Вы себе не представляете, сколько их напишут. Российская современность дает потрясающий простор для того чтобы написать потрясающие абсурдистские, а, во многих отношениях, и трагические романы. И столько всего можно понаписать, и столько всего понаделать! Это будет ещё предметом бесконечного анализа, бесконечно увлекательного. Но, братцы, для этого должно пройти время. Просто сейчас даже не потому, что «лицом к лицу лица не увидать», а потому что очень страшно многим высказываться. Выскажешься — будешь русофоб, выскажешься ещё раз — будешь экстремист, выскажешься ещё как-нибудь — будет кощунство. Просто Россия сегодняшняя нуждается в некотором завершении исторического этапа. Он идет, он уже давно всем ясен, все всё поняли уже, открытым текстом все связано. Даже в Сети появляются какие-то замечательно точные остроты про превращение Третьего Рима в Третий Рейх, про аналогии с 1880-ми годами. Все эти аналогии хромаю, но все равно это идет, это обсуждается, и страсти кипят такие, что мама не горюй. Вопрос-то, понимаете, в ином. Вопрос в том, когда у людей появится достаточно воздуха и простора, чтобы свободно об этом написать. А так-то шекспировские страсти. «Старик, Шекспир…» — как сказано у Вознесенского в «Уездной хронике».
Просто видите, эпоха, скажем, 1939 года, например, или 1938-го, не породила литературы, написанной тогда. Тогда справились Ахматова и Чуковская, написав «Реквием» и «Софью Петровну» — как бы такой репортаж изнутри процесса. Ну, конечно, Булгаков с «Мастером и Маргаритой», который очень много уловил в самой атмосфере этого бесовского карнавала.
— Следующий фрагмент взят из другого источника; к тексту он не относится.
(** The number of rows of a query: one for each row of the matcher's table
    that answers its expansion, one when none does. *)
Lemma rows_of_query_length cm stage raw q :
  "original_value" ∈ df_columns raw →
  length (rows_of_query cm stage raw q) =
    max 1 (length (filter (λ a : row,
                     a !! "original_value" = Some (VStr (expand q)))
             (df_rows raw))).
Proof.
  intros Hov. unfold rows_of_query. rewrite length_fmap, join_row_length.
  unfold join_matches, keyed. rewrite df_rows_rename_column, decide_True by done.
  rewrite filter_fmap, length_fmap. do 3 f_equal. apply list_filter_iff.
  intros r. by rewrite lookup_rename_key, decide_True, lookup_query_row.
Qed.

(** The rows of a stage that name a query: the rows of the query, as
    often as the query is among the queries of the stage. *)
Lemma length_stage_rows_of cm stage raw queries q :
  length (filter (λ r : row, r !! "original_value" = Some (VStr q))
            (stage_rows cm stage raw queries)) =
    length (filter (λ x, x = q) queries) *
    length (rows_of_query cm stage raw q).
Proof.
  unfold stage_rows. induction queries as [|q' queries IH]; [done|]. csimpl.
  rewrite filter_app, length_app, IH, filter_cons.
  destruct (decide (q' = q)) as [->|Hne].
  - rewrite filter_all; [simpl; lia|].
    apply Forall_forall. by intros r (? & _)%rows_of_query_cells.
  - rewrite filter_none; [simpl; lia|].
    apply Forall_forall. intros r (Hq & _)%rows_of_query_cells.
    rewrite Hq. congruence.
Qed.

Lemma rows_of_query_nonempty cm stage raw q : rows_of_query cm stage raw q ≠ [].
Proof.
  unfold rows_of_query. intros Hnil%fmap_nil_inv. by eapply join_row_nonempty.
Qed.

(** *** The queries of a stage table *)

Lemma originals_app rows1 rows2 :
  originals (rows1 ++ rows2) = originals rows1 ++ originals rows2.
Proof. apply omap_app. Qed.

Lemma elem_of_originals q (rows : list row) :
  q ∈ originals rows ↔ ∃ r, r ∈ rows ∧ r !! "original_value" = Some (VStr q).
Proof.
  unfold originals. rewrite list_elem_of_omap.
  by setoid_rewrite cell_str_Some.
Qed.

(** Every query of the stage, as often as it has rows. *)
Lemma originals_stage_rows cm stage raw queries :
  originals (stage_rows cm stage raw queries) =
    queries ≫= λ q, replicate (length (rows_of_query cm stage raw q)) q.
Proof.
  unfold stage_rows. induction queries as [|q queries IH]; [done|]. csimpl.
  rewrite originals_app, IH. f_equal. apply omap_const.
  intros r (Hq & _)%rows_of_query_cells. by rewrite Hq.
Qed.

Lemma elem_of_originals_stage_rows cm stage raw queries q :
  q ∈ originals (stage_rows cm stage raw queries) ↔ q ∈ queries.
Proof.
  rewrite originals_stage_rows. apply elem_of_bind_replicate.
  intros q' _. pose proof (rows_of_query_nonempty cm stage raw q').
  destruct (rows_of_query cm stage raw q'); simpl; [done|lia].
Qed.

Lemma elem_of_stage_rows cm stage raw queries r :
  r ∈ stage_rows cm stage raw queries ↔
    ∃ q, q ∈ queries ∧ r ∈ rows_of_query cm stage raw q.
Proof. unfold stage_rows. rewrite list_elem_of_bind. naive_solver. Qed.

(** *** When a stage succeeds, and with what *)

(** The columns of a stage table: the four of the engine and those of the
    matcher's table. *)
Lemma merge_back_all_columns cm stage queries raw df c :
  merge_back cm stage (replace_frame queries (expand <$> queries)) raw = Ok df →
  c ∈ df_columns df ↔ c ∈ engine_columns ∨ c ∈ df_columns raw.
Proof.
  intros (joined & (_ & _ & _ & _ & ->)%merge_left_Ok & ->)%merge_back_inv.
  etrans; [symmetry; apply has_column_spec|].
  unfold assign_const. rewrite !has_column_assign_with, !orb_true_iff.
  rewrite !bool_decide_eq_true, has_column_spec. simpl.
  unfold engine_columns, keyed.
  rewrite !elem_of_cons, elem_of_nil, list_elem_of_filter, elem_of_columns_rename.
  destruct (decide (c = "original_value")), (decide (c = "updated_value"));
    tauto.
Qed.

Lemma merge_back_columns cm stage queries raw df c :
  merge_back cm stage (replace_frame queries (expand <$> queries)) raw = Ok df →
  c ∉ engine_columns → c ∈ df_columns df ↔ c ∈ df_columns raw.
Proof. intros Hm%(merge_back_all_columns _ _ _ _ _ c) Hc. tauto. Qed.

(** The table of a stage is well formed when the matcher's table is: the
    join fails on a matcher table that has both key columns. *)
Lemma wf_merge_back cm stage queries raw df :
  wf_frame raw →
  merge_back cm stage (replace_frame queries (expand <$> queries)) raw = Ok df →
  wf_frame df.
Proof.
  intros Hraw (joined & Hjoin & ->)%merge_back_inv.
  apply wf_assign_with, wf_assign_with.
  pose proof Hjoin as (_ & _ & _ & Hcount & _)%merge_left_Ok.
  apply (wf_merge_left (replace_frame queries (expand <$> queries))
           (keyed raw) "updated_value");
    [|by apply wf_rename_column_once|done|].
  - by apply wf_frame_of_pairs.
  - intros c Hc [[-> _]|[Hne Hin]]%elem_of_columns_rename; [done|].
    unfold replace_frame in Hc. simpl in Hc. set_solver.
Qed.

Lemma merge_back_keyed cm stage queries raw :
  keyed_table raw →
  ∃ df, merge_back cm stage (replace_frame queries (expand <$> queries)) raw = Ok df.
Proof.
  intros (Hov & Huv & Hnd). eexists. apply merge_back_inv.
  eexists. split; [|done]. apply merge_left_Ok.
  assert ("updated_value" ∈ df_columns (keyed raw))
    by (apply elem_of_columns_rename; by left).
  split_and!; [set_solver|done|done| |done].
  apply label_count_NoDup; [|done]. by apply NoDup_columns_rename.
Qed.

End matcher_stage.

End cascade.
А вот постфактум об этом пишут все. Тема сталинских репрессий на Западе самая выгодная, все документальные романы, документальные расследования, масса художественных текстов написано об этом, начиная с «Детей Арбата» и заканчивая сегодняшними какими-то вариациями.
Для того чтобы о терроре или перерождении, или реакции писать,— надо сбросить это, изнутри такие вещи не пишутся. Поверьте мне, наше время станет темой бесконечных исторических саг, и тот, кто сегодня первым напишет первую семейную сагу, срубит массу читательской любви. Но вопрос в том, что нужно для свободного повествования сбросить страх, а именно страх и истерика сейчас усиленно культивируется. Понимаете, когда не проходит недели без изгнания очередного украинского аналитика с канала… Мне кажется, что там скоро за деньги будут принимать уже мальчиков для битья под видом украинских аналитиков и публично их в перьях вываливать — в такие времена бессмысленно ожидать четкого какого-то репортажа.
Почему получилось у Чуковского и у Ахматовой? У Ахматовой понятно, она всегда себя ощущала последней, и это не поза, а позиция лирическая, такая униженная, уязвленная — сказать о себе худшее, признаться в плохом, в ужасном. И поэтому Ахматова сумела из позиции раздавленного человека написать, что, в общем, для поэта нехарактерно. Для поэта характерна позиция победителя. Чуковская имела темперамент герценовский: «Немезида Чуковская», как называла её Габбе. А Герцен умел признаваться в ужасном, в самом страшном. Пафос «Былого и дум» — больше руссоистский, чем толстовский. Это пафос не проповеди, а именно исповеди — рассказать о себе все. И как такая инкарнация странная Герцена — Лидия Чуковская могла рассказать об этом напряжении, о том, когда материнское чувство оказалось забито и вытравлено, когда доверие даже к сыну пропало. Как средний человек утрачивает человеческое. Вот два текста, которые рассказывают о 1937 годе. Отчасти, кстати, и Хармс.
«Старуха» — эта повесть, точнейшим образом передающая атмосферу эпохи. Ну это потому, что Хармс уже онтологически находится в состоянии крушения всех ценностей, с детства в этом жил, поэтому советский опыт, советский эксперимент, поставленный над людьми, совпадал с его внутренней катастрофой. Поэтому три таких текста — «Реквием», «Старуха» и «Софья Петровна».